* [How to complete this task] Go through the records and report each line in which the word "number" occurs.

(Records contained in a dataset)

-- Opening Marker --

(** X17: How a netting tick moves a slot, for a well-formed engine with a
    limit and ask sizes that are not negative.  A slot that holds a
    position never grows and never changes side: it keeps its position,
    is reduced or is closed.  A flat slot opens only on the side of its
    own signal and by at most its ask size.  New exposure therefore
    enters the book through flat slots only. *)
Theorem netting_slot_moves self tick_data day_num self' signals d aimd
    pnl_list :
  process_tick self tick_data day_num
  = Some (self', Netted signals d aimd pnl_list) →
  well_formed self →
  0 ≤ self.(position).(Position.inventory_limit) →
  Forall (λ a, 0 ≤ a) self.(current_asks).(Asks.asks) →
  ∀ i p a,
    self.(position).(Position.pos) !! i = Some p →
    self.(current_asks).(Asks.asks) !! i = Some a →
    ∃ v p', signals !! i = Some v ∧
      self'.(position).(Position.pos) !! i = Some p' ∧
      (p ≠ 0 → 0 ≤ p' * p ∧ Z.abs p' ≤ Z.abs p) ∧
      (p = 0 → 0 ≤ p' * v ∧ Z.abs p' ≤ a * Z.abs v ∧ Z.abs p' ≤ a).
Proof.
  intros H [Hw1 Hw2 Hw3 Hw4 Hw5 Hw6 Hw7] HL Hasks i p a Hp Ha.
  pose proof (lookup_lt_Some _ _ _ Hp) as Hi.
  pose proof (netted_tick _ _ _ _ _ _ _ _ H)
    as (s & strats & ledger & s2 & s3 & asks' & _ & Eps & _ & Ens & Els
        & Hsig & Hsl & _ & Hup & _ & _ & _ & _ & _ & Epos & _ & _ & _).
  destruct (lookup_lt_is_Some_2 s.(strategies) i) as [st Hst]; [lia|].
  destruct (get_signals_slot _ _ _ _ i st p Hsig) as (v & st' & Hv & Hsg & _);
    [lia|done|by rewrite Eps|].
  apply slot_signal_range in Hv as [Hv1 Hv2].
  assert (Hl1 : length signals = length self.(position).(Position.pos))
    by lia.
  assert (Hl2 : length self.(current_asks).(Asks.asks)
                = length self.(position).(Position.pos)) by lia.
  destruct (update_position_net_from _ _ _ Hl1 Hl2)
    as (asks & Es & _ & Eu).
  rewrite Eu in Hup. cbn zeta in Hup. injection Hup as <- _ _.
  pose proof (signed_asks_lookup _ _ _ _ _ _ Es Ha Hsg) as Hask.
  destruct (net_from_lookup 0 asks self.(position).(Position.pos) i _ p
              ltac:(lia) Hask Hp) as (d' & _ & Hn).
  pose proof (slot_rule_moves d' (a * v) p) as [Hheld Hflat].
  set (r := slot_rule d' (a * v) p) in *.
  assert (Hq : (fst <$> net_from 0 asks self.(position).(Position.pos)) !! i
               = Some r.1.1) by (by rewrite list_lookup_fmap, Hn).
  destruct (normalize_from_lookup
              self.(position).(Position.inventory_limit) _ i _ HL Hq)
    as (p' & Hp' & Hsign & Habs).
  exists v, p'. split; [done|]. split; [by rewrite Epos|].
  assert (Ha0 : 0 ≤ a) by (rewrite Forall_lookup in Hasks; by eapply Hasks).
  split.
  - intros Hp0. destruct Hheld as [E|E]; [done|nia|rewrite E in *..]; lia.
  - intros Hp0. destruct (Hflat Hp0) as [E|E]; rewrite E in *; nia.
Qed.

End SlotMoves.

Lemma netting_slot_moves_witness :
  ∃ engine self' pnl p',
    stop_loss_engine = Some engine ∧
    Orchestrator.process_tick (ops := Strategy.Strategy_A) engine
      (mk_tick (mk_time 2 0 1) 40) 1
    = Some (self', Orchestrator.Netted [-1] (-10) [1] [pnl]) ∧
    self'.(Orchestrator.position).(Position.pos) !! 0%nat = Some p' ∧
    Z.abs p' ≤ Z.abs 10.
Proof.
  destruct stop_loss_engine as [engine|] eqn:E;
    [|vm_compute in E; discriminate E].
  destruct (Orchestrator.process_tick (ops := Strategy.Strategy_A) engine
              (mk_tick (mk_time 2 0 1) 40) 1) as [[self' o]|] eqn:E1.
  - assert (Ho : ∃ pnl, o = Orchestrator.Netted [-1] (-10) [1] [pnl]).
    { vm_compute in E. injection E as <-. vm_compute in E1.
      injection E1 as _ <-. by eexists. }
    destruct Ho as [pnl ->].
    destruct (netting_slot_moves engine _ _ _ _ _ _ _ E1) with (i := 0%nat)
      (p := 10) (a := 10) as (v & p' & _ & Hp' & Hheld & _).
    + vm_compute in E. injection E as <-. by split.
    + vm_compute in E. injection E as <-. simpl. lia.
    + vm_compute in E. injection E as <-. simpl. repeat constructor. lia.
    + vm_compute in E. by injection E as <-.
    + vm_compute in E. by injection E as <-.
    + exists engine, self', pnl, p'. split; [reflexivity|].
      split; [exact E1|]. split; [exact Hp'|]. apply Hheld. lia.
  - exfalso. vm_compute in E. injection E as <-. vm_compute in E1.
    discriminate E1.
Defined.

(** ** The end of the day *)

Section EodProperties.
Context {S : Type} {ops : Strategy.Ops S}.
Import Orchestrator.

Implicit Types (self : Orchestrator.t S) (tick_data : Tick).

Lemma begin_tick_indicators self tick_data day_num s :
  begin_tick self tick_data day_num = Some s →
  s.(eod_squared_off) = false →
  mapM (λ strategy, Strategy.update_indicators strategy tick_data)
    self.(strategies) = Some s.(strategies).
Proof.
  unfold begin_tick. intros H.
  destruct (rollover_view self tick_data day_num)
    as (_ & _ & E3 & _).
  rewrite <- E3.
  remember (set_current_pointer _ _) as s0 eqn:Es0. clear Es0 E3.
  destruct (eod_squared_off s0) eqn:Ee; cbn [negb] in H.
  - simpl in H.
    destruct (snapshot_period s0 =? 0); [discriminate H|].
    destruct (_ =? 0); injection H as <-; simpl; congruence.
  - destruct (mapM _ _) as [strats|] eqn:Em; simpl in H; [|discriminate H].
    destruct (snapshot_period s0 =? 0); [discriminate H|].
    destruct (_ =? 0); by injection H as <-.
Qed.

Lemma blocked_tick self tick_data day_num self' out :
  self.(current_day) = Some day_num → self.(eod_squared_off) = true →
  process_tick self tick_data day_num = Some (self', out) →
  (out = Blocked ∨ is_release out = true) ∧
  self'.(current_day) = Some day_num ∧
  self'.(eod_squared_off) = true ∧
  self'.(position) = self.(position) ∧
  self'.(current_asks) = self.(current_asks) ∧
  self'.(strategies) = self.(strategies) ∧
  self'.(entry_prices) = self.(entry_prices) ∧
  self'.(entry_times) = self.(entry_times).
Proof.
  intros Hday Heod H. apply process_tick_inv in H as (s & Hs & Hcases).
  pose proof (begin_tick_view _ _ _ _ Hs)
    as (Hep & Het & _ & _ & _ & _ & _ & Hst).
  specialize (Hst Hday Heod).
  pose proof (begin_tick_core _ _ _ _ Hs) as Hc.
  pose proof (f_equal c_position Hc) as Epos.
  pose proof (f_equal c_asks Hc) as Easks.
  pose proof (f_equal c_eod Hc) as Eeod.
  pose proof (f_equal c_day Hc) as Ed.
  cbn in Epos, Easks, Eeod, Ed. clear Hc.
  rewrite decide_False in Eeod by (intros Hne; by apply Hne).
  rewrite Heod in Eeod.
  rewrite <- Epos, <- Easks, <- Hst, <- Hep, <- Het, <- Ed, <- Eeod.
  destruct Hcases as [(Hd & -> & ->)|[(Hd & He & -> & ->)|
                      [(Hd & He & Hlen & Hsq)|(Hd & He & Hlen & Htr)]]].
  - split; [by right|]. by repeat split.
  - split; [by left|]. by repeat split.
  - congruence.
  - congruence.
Qed.

(** X18: After the end-of-day square-off the day is closed.  Over all further
    ticks that carry the same day number the engine only releases
    backlog: every tick is either a release or is blocked (no netting
    pass and no second square-off), and the positions, the ask sizes,
    the strategy objects (which are not even shown the ticks) and the
    recorded entry prices and times stay exactly as they were; the flag
    stays set. *)
Theorem eod_blocks_the_day self day_num ticks self' outs :
  Forall (λ x, x.1 = day_num) ticks →
  self.(current_day) = Some day_num → self.(eod_squared_off) = true →
  run self ticks = Some (self', outs) →
  Forall (λ out, out = Blocked ∨ is_release out = true) outs ∧
  self'.(eod_squared_off) = true ∧
  self'.(position) = self.(position) ∧
  self'.(current_asks) = self.(current_asks) ∧
  self'.(strategies) = self.(strategies) ∧
  self'.(entry_prices) = self.(entry_prices) ∧
  self'.(entry_times) = self.(entry_times).
Proof.
  revert self outs. induction ticks as [|[d tick_data] ticks IH];
    intros self outs Hall Hday Heod H; simpl in H.
  - injection H as <- <-. by repeat split.
  - apply Forall_cons in Hall as [Hd Hall]. simpl in Hd. subst d.
    destruct (process_tick self tick_data day_num) as [[s1 o]|] eqn:E1;
      simpl in H; [|discriminate H].
    destruct (run s1 ticks) as [[s2 os]|] eqn:E2; simpl in H;
      [|discriminate H].
    injection H as <- <-.
    apply (blocked_tick _ _ _ _ _ Hday Heod) in E1
      as (Ho & Hd1 & He1 & <- & <- & <- & <- & <-).
    destruct (IH _ _ Hall Hd1 He1 E2) as (Hos & ? & ? & ? & ? & ? & ?).
    split; [by constructor|]. by repeat split.
Qed.

(** X19: The end-of-day square-off gives no feedback.  The tick that squares
    the book off leaves the ask sizes, the fee total and the engine's
    recorded entry prices and entry times untouched (no PnL is computed
    for the positions it closes), while every strategy object is shown
    the tick and then reset. *)
Theorem square_off_frame self tick_data day_num self' push :
  process_tick self tick_data day_num = Some (self', SquaredOff push) →
  self'.(current_asks) = self.(current_asks) ∧
  self'.(total_fee) = self.(total_fee) ∧
  self'.(entry_prices) = self.(entry_prices) ∧
  self'.(entry_times) = self.(entry_times) ∧
  ∃ strats,
    mapM (λ strategy, Strategy.update_indicators strategy tick_data)
      self.(strategies) = Some strats ∧
    mapM Strategy.reset strats = Some self'.(strategies).
Proof.
  intros H. apply process_tick_inv in H as (s & Hs & Hcases).
  pose proof (begin_tick_view _ _ _ _ Hs)
    as (Hep & Het & _ & _ & _ & Hfee & _ & _).
  pose proof (begin_tick_core _ _ _ _ Hs) as Hc.
  pose proof (f_equal c_asks Hc) as Easks. cbn in Easks. clear Hc.
  destruct Hcases as [(_ & [=] & _)|[(_ & _ & [=] & _)|
                      [(_ & He & _ & Hsq)|(_ & _ & _ & Htr)]]].
  - pose proof (begin_tick_indicators _ _ _ _ Hs He) as Hind.
    pose proof (square_off_inv _ _ _ Hsq) as [_ Hc].
    pose proof (f_equal c_asks Hc) as Easks'. cbn in Easks'.
    apply square_off_view in Hsq as (_ & Hep' & Het' & Hfee' & Hreset).
    rewrite Easks', Hep', Het', Hfee'. repeat split; try done.
    by exists s.(strategies).
  - apply trade_core in Htr as (? & ? & ? & ? & ? & ? & [=] & _).
Qed.

(** X20: A snapshot period of 0 stops the engine: every call of
    [process_tick] raises (the remainder by zero), on every tick and
    whatever the strategies are, so no run of one tick or more comes to
    its end. *)
Theorem zero_snapshot_period self tick_data day_num :
  self.(snapshot_period) = 0 →
  process_tick self tick_data day_num = None ∧
  ∀ ticks, run self ((day_num, tick_data) :: ticks) = None.
Proof.
  intros Hz.
  assert (H : process_tick self tick_data day_num = None).
  { destruct (process_tick self tick_data day_num) as [[s o]|] eqn:E;
      [|done].
    by apply process_tick_books in E as [Hne _]. }
  split; [done|]. intros ticks. simpl. by rewrite H.
Qed.

(** X21: Snapshots.  Every tick that [process_tick] handles appends exactly
    one row to [snap_book] when its time of day is a multiple of
    [snapshot_period] and none otherwise, on every path (release,
    blocked, square-off or netting); no row is ever removed.  The row
    carries the time of the tick, the day number of the tick and the
    total of the ledger as it was when the tick arrived, before the
    tick's own square-off or netting. *)
Theorem snapshot_rule self tick_data day_num self' out :
  process_tick self tick_data day_num = Some (self', out) →
  ∃ rows, self'.(snap_book) = self.(snap_book) ++ rows ∧
    if time_to_seconds tick_data.(Time) mod self.(snapshot_period) =? 0
    then ∃ row, rows = [row] ∧ row_of_snapshot row self tick_data day_num
    else rows = [].
Proof.
  intros H. apply process_tick_inv in H as (s & Hs & Hcases).
  apply begin_tick_view in Hs as (_ & _ & _ & Hsnap & _).
  assert (Hbook : self'.(snap_book) = s.(snap_book)).
  { destruct Hcases as [(_ & _ & ->)|[(_ & _ & _ & ->)|
                        [(_ & _ & _ & Hsq)|(_ & _ & _ & Htr)]]].
    - reflexivity.
    - reflexivity.
    - apply square_off_view in Hsq as (Hb & _). by injection Hb.
    - apply trade_books in Htr. by injection Htr. }
  rewrite Hbook, Hsnap. eexists. split; [reflexivity|].
  destruct (_ =? 0); [|reflexivity].
  eexists. split; [reflexivity|]. by repeat split.
Qed.

End EodProperties.

Lemma eod_blocks_the_day_witness :
  ∃ engine s1 self' outs,
    demo_engine = Some engine ∧
    Orchestrator.process_tick (ops := Strategy.Strategy_A) engine
      (mk_tick (mk_time 6 0 0) 100) 1
    = Some (s1, Orchestrator.SquaredOff 0) ∧
    Orchestrator.run (ops := Strategy.Strategy_A) s1
      [ (1, mk_tick (mk_time 6 0 1) 101); (1, mk_tick (mk_time 7 0 0) 102) ]
    = Some (self', outs) ∧
    self'.(Orchestrator.strategies) = s1.(Orchestrator.strategies) ∧
    self'.(Orchestrator.position) = s1.(Orchestrator.position).
Proof.
  destruct demo_engine as [engine|] eqn:E; [|vm_compute in E; discriminate E].
  destruct (Orchestrator.process_tick (ops := Strategy.Strategy_A) engine
              (mk_tick (mk_time 6 0 0) 100) 1) as [[s1 o]|] eqn:E1.
  - assert (Ho : o = Orchestrator.SquaredOff 0).
    { vm_compute in E. injection E as <-. vm_compute in E1.
      by injection E1 as _ <-. }
    subst o.
    destruct (Orchestrator.run (ops := Strategy.Strategy_A) s1
                [ (1, mk_tick (mk_time 6 0 1) 101);
                  (1, mk_tick (mk_time 7 0 0) 102) ])
      as [[self' outs]|] eqn:E2.
    + exists engine, s1, self', outs. split; [reflexivity|].
      split; [exact E1|]. split; [exact E2|].
      assert (Hall : Forall (λ x : Z * Tick, x.1 = 1)
                [ (1, mk_tick (mk_time 6 0 1) 101);
                  (1, mk_tick (mk_time 7 0 0) 102) ])
        by (repeat constructor).
      destruct (λ H1 H2, eod_blocks_the_day (ops := Strategy.Strategy_A)
                           s1 1 _ _ _ Hall H1 H2 E2)
        as (_ & _ & Hp & _ & Hs & _).
      * vm_compute in E. injection E as <-. vm_compute in E1.
        by injection E1 as <-.
      * vm_compute in E. injection E as <-. vm_compute in E1.
        by injection E1 as <-.
      * by split.
    + exfalso. vm_compute in E. injection E as <-. vm_compute in E1.
      injection E1 as <-. vm_compute in E2. discriminate E2.
  - exfalso. vm_compute in E. injection E as <-. vm_compute in E1.
    discriminate E1.
Defined.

-- Closing Marker --

* [Exercise response]
    ticks that carry the same day number the engine only releases
    carries the time of the tick, the day number of the tick and the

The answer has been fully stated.